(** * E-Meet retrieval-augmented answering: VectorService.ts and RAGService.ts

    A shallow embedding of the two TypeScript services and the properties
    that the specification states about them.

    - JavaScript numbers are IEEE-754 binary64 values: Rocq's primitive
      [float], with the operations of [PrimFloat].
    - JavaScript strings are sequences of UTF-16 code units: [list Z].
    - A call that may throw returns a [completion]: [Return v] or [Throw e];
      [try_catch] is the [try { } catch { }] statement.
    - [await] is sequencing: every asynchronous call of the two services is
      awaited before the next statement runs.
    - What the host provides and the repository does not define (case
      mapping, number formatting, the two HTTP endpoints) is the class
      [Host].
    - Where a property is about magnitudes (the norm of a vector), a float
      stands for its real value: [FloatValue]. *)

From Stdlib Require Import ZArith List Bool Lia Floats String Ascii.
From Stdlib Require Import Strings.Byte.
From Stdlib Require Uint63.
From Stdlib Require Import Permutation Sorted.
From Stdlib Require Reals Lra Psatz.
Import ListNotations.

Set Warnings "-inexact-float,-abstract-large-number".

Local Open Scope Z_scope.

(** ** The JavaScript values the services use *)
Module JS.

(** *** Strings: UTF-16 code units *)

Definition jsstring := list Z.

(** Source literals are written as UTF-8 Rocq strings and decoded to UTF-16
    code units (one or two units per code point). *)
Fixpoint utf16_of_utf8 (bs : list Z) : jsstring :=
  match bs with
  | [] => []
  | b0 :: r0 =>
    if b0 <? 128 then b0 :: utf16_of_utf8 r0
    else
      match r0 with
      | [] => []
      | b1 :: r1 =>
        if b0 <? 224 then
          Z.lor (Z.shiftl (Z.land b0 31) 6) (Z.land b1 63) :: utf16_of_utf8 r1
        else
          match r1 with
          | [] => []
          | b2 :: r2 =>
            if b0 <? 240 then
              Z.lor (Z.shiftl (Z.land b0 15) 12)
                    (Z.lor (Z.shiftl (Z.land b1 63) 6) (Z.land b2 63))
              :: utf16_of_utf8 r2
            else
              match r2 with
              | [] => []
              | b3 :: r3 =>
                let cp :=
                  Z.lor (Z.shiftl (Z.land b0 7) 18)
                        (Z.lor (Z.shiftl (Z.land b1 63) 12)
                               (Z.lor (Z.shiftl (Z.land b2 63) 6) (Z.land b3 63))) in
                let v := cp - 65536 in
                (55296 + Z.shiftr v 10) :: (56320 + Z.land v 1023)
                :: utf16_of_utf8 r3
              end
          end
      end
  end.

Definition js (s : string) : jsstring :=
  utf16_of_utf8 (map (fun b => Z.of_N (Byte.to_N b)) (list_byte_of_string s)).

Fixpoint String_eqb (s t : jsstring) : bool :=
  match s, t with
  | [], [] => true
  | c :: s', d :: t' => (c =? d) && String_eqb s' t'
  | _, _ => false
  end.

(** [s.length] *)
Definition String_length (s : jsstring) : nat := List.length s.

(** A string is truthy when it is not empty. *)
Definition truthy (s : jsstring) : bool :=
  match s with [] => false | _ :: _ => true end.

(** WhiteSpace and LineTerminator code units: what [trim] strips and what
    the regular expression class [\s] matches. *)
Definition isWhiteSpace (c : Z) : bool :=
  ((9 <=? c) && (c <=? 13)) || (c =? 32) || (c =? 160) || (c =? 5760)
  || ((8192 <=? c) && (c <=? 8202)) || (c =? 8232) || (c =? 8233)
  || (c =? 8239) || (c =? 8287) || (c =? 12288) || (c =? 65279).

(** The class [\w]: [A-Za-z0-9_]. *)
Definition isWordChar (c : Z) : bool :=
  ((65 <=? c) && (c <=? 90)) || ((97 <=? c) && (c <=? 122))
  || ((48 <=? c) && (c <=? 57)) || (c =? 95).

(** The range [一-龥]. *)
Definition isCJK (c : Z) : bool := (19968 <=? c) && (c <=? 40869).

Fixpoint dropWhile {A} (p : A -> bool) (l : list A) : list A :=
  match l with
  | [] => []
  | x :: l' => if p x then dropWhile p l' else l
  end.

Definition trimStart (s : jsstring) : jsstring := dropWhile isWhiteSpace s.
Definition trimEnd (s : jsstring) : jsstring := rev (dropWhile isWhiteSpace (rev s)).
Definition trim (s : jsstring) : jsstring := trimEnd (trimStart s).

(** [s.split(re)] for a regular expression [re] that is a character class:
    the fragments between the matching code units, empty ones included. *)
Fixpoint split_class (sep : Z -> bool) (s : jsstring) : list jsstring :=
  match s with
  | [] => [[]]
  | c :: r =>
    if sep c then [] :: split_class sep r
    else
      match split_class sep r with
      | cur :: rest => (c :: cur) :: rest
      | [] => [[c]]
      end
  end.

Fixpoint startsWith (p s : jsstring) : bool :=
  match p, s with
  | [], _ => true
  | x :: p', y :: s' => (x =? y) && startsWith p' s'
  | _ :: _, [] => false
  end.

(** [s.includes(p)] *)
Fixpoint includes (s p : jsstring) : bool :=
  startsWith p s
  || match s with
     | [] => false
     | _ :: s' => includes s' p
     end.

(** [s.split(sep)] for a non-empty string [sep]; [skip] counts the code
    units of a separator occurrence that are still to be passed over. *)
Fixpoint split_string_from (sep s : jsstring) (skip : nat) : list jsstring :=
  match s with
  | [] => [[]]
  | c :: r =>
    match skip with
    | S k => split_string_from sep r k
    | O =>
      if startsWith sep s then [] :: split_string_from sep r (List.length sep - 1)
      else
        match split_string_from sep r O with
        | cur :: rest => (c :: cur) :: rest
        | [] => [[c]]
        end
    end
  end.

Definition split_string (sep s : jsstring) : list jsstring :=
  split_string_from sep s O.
------------------------------------------------
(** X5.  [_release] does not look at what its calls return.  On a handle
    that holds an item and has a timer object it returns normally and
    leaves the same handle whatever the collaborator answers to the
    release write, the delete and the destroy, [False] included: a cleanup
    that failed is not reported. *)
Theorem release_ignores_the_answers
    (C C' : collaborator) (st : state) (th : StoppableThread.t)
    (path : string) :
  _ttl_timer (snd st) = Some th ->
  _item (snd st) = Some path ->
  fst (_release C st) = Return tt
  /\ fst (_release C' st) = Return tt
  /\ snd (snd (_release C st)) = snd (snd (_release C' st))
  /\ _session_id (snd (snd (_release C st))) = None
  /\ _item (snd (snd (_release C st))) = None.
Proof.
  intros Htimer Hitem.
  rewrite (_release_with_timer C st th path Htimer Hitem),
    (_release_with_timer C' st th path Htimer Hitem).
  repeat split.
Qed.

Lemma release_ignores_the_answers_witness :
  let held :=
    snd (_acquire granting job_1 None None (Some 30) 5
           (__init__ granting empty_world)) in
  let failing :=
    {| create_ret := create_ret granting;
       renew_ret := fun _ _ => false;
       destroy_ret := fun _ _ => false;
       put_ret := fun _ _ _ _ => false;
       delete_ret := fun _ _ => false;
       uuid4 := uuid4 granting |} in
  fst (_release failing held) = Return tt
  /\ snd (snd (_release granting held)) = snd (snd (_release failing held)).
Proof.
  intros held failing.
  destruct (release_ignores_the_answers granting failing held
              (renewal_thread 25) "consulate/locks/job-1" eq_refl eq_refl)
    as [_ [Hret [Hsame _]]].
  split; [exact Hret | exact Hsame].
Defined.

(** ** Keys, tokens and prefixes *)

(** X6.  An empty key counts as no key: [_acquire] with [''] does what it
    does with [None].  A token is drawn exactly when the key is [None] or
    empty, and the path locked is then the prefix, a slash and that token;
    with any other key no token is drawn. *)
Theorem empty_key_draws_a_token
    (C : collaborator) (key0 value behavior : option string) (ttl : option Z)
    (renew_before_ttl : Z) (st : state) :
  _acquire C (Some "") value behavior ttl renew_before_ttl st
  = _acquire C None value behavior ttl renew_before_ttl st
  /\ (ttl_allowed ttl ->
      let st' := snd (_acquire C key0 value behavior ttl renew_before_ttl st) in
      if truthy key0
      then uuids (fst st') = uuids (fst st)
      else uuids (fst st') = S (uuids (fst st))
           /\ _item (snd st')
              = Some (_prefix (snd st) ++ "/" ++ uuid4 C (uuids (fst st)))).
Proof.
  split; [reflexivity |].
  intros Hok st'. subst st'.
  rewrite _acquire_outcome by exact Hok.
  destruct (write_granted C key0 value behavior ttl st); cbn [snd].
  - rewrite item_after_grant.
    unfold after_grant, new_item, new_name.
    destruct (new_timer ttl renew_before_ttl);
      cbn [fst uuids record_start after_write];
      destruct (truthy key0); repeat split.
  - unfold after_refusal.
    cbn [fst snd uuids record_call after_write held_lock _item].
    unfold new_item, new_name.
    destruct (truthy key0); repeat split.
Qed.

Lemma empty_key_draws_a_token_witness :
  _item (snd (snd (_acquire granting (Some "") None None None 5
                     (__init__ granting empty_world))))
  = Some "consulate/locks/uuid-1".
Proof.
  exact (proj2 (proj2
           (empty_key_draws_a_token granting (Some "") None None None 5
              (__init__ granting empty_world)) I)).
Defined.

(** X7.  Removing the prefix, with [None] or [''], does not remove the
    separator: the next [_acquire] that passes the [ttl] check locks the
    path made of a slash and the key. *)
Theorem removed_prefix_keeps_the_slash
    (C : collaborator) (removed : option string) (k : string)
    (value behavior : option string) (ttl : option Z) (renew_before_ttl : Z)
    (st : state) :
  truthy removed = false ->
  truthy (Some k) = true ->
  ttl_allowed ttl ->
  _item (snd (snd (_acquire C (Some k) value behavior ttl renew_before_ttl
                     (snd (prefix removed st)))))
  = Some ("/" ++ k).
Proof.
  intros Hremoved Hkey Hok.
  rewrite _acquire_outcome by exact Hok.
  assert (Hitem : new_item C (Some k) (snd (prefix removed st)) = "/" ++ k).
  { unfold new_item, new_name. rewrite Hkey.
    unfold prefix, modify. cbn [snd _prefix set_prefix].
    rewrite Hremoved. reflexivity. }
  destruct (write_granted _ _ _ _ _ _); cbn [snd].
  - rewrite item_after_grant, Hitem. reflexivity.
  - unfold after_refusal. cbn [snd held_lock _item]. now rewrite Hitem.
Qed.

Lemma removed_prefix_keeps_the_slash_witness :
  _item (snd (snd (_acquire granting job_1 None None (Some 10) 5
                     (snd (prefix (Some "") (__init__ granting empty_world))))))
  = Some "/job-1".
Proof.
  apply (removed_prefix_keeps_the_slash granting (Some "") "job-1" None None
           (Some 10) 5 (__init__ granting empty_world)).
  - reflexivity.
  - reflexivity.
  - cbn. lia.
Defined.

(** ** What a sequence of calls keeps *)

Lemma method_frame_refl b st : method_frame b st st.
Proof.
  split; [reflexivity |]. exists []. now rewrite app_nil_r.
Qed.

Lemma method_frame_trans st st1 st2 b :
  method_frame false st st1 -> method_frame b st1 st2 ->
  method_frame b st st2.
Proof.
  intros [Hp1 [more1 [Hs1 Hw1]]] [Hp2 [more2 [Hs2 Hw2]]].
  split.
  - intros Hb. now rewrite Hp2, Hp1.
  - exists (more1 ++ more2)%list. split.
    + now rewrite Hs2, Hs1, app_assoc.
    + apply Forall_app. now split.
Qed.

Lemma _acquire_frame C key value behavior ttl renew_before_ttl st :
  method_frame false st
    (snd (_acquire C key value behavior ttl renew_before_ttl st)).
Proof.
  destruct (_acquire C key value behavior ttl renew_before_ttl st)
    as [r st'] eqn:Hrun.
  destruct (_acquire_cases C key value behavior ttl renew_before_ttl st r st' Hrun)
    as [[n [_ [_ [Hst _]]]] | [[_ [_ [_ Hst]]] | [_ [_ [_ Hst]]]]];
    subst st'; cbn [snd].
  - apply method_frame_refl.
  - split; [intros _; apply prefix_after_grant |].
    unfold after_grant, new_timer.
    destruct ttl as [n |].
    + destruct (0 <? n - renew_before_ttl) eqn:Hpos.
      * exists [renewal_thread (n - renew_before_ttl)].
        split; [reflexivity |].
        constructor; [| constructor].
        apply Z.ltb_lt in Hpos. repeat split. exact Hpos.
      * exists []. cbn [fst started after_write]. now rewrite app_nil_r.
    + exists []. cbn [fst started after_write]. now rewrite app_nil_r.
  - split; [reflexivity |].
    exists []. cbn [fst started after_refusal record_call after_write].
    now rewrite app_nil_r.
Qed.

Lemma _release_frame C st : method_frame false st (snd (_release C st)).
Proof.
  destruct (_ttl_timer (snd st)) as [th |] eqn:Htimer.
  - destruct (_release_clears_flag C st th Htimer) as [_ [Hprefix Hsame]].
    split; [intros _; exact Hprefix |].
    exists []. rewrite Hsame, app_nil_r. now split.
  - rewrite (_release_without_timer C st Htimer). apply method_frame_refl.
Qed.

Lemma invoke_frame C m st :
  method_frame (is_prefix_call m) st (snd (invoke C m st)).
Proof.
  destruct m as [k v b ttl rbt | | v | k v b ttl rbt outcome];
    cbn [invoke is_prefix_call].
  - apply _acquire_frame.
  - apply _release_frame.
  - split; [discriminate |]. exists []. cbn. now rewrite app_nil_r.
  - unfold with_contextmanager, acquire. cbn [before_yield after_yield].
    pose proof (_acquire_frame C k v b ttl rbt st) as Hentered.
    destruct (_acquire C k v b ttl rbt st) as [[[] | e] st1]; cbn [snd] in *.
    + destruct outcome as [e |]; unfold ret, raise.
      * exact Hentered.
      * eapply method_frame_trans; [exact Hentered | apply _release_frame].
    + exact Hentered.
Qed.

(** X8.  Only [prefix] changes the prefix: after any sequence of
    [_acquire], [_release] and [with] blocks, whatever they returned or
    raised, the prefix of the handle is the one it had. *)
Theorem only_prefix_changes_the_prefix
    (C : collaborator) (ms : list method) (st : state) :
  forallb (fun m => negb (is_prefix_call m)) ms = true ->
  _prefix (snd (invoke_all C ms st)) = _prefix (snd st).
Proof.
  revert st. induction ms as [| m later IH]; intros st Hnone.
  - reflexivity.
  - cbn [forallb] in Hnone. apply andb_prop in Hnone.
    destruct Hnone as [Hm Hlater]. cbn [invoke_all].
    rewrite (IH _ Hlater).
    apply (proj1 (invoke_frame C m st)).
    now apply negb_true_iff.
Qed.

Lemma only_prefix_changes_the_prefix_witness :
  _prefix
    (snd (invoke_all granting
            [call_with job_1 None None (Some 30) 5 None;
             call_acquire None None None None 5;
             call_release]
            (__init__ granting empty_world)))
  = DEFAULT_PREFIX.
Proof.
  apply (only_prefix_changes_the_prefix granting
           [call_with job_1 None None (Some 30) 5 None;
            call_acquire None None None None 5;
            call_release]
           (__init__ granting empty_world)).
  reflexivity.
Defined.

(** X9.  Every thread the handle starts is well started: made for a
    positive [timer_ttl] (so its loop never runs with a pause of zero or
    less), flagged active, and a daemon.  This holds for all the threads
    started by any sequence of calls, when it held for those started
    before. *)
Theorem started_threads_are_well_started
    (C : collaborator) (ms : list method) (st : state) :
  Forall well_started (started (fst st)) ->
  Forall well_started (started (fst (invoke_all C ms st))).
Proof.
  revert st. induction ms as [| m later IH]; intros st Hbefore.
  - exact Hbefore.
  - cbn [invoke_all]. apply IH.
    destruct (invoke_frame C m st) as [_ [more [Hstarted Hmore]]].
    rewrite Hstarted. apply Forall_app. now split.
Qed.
------------------------------------------------
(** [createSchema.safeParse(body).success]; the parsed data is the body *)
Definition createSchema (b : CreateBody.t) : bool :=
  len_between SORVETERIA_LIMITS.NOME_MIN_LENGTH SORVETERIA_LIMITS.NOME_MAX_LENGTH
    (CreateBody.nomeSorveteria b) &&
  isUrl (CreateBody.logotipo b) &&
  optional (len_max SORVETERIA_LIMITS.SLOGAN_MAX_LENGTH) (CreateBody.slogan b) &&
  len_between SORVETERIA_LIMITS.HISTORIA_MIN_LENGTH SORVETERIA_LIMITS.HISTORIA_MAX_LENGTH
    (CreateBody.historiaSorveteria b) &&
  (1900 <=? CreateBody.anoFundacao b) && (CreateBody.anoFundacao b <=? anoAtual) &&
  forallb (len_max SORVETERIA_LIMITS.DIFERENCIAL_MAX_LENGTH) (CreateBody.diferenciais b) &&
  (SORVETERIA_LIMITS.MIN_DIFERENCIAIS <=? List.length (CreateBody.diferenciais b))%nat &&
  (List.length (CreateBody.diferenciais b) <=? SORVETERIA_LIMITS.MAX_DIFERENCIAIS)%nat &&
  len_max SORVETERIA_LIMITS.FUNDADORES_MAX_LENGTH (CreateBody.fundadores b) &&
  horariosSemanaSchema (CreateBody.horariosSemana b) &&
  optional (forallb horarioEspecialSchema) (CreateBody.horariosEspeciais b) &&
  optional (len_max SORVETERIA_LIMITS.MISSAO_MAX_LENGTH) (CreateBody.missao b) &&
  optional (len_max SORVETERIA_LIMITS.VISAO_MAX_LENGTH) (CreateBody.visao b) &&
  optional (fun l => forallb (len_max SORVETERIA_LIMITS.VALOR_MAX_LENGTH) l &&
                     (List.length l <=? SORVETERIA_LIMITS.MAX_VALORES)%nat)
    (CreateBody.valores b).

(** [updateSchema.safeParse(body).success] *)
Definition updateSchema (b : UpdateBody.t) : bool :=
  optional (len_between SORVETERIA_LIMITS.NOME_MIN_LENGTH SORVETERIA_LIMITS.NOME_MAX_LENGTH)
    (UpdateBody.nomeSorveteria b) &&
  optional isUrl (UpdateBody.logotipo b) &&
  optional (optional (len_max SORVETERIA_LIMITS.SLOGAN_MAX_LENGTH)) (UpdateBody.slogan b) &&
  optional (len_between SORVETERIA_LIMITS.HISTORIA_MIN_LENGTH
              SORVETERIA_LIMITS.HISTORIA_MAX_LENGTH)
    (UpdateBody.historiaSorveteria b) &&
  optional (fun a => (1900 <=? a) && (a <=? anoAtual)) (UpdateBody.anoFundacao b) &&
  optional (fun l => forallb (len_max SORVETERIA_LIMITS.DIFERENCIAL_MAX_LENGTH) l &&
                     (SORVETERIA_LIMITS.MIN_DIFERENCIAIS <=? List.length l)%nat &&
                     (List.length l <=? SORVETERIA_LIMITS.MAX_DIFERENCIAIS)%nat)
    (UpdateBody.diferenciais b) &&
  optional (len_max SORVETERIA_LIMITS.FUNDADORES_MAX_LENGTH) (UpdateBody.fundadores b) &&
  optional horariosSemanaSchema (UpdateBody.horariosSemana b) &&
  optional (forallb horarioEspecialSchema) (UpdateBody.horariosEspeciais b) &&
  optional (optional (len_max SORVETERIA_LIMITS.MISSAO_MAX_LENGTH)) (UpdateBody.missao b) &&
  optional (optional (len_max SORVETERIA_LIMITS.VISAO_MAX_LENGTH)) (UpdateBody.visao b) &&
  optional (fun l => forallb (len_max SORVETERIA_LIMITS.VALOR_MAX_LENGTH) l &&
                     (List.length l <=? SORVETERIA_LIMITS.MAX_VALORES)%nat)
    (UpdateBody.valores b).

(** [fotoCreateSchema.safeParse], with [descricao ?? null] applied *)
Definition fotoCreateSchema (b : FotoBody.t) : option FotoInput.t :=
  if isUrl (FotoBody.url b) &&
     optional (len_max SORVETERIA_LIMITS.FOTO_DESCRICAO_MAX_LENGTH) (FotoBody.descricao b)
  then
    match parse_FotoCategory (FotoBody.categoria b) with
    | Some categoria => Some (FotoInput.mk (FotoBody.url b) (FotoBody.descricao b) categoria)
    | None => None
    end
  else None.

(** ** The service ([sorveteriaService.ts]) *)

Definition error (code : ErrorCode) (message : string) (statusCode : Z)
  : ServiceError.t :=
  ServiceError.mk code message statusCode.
------------------------------------------------
- [Assignment] In the entries above, find the line holding "Local Open Scope Z_scope." and the line holding "match r0 with"; print both of them and every line between, exactly, and nothing else.

- [Solved exercise]
Local Open Scope Z_scope.

(** ** The JavaScript values the services use *)
Module JS.

(** *** Strings: UTF-16 code units *)

Definition jsstring := list Z.

(** Source literals are written as UTF-8 Rocq strings and decoded to UTF-16
    code units (one or two units per code point). *)
Fixpoint utf16_of_utf8 (bs : list Z) : jsstring :=
  match bs with
  | [] => []
  | b0 :: r0 =>
    if b0 <? 128 then b0 :: utf16_of_utf8 r0
    else
      match r0 with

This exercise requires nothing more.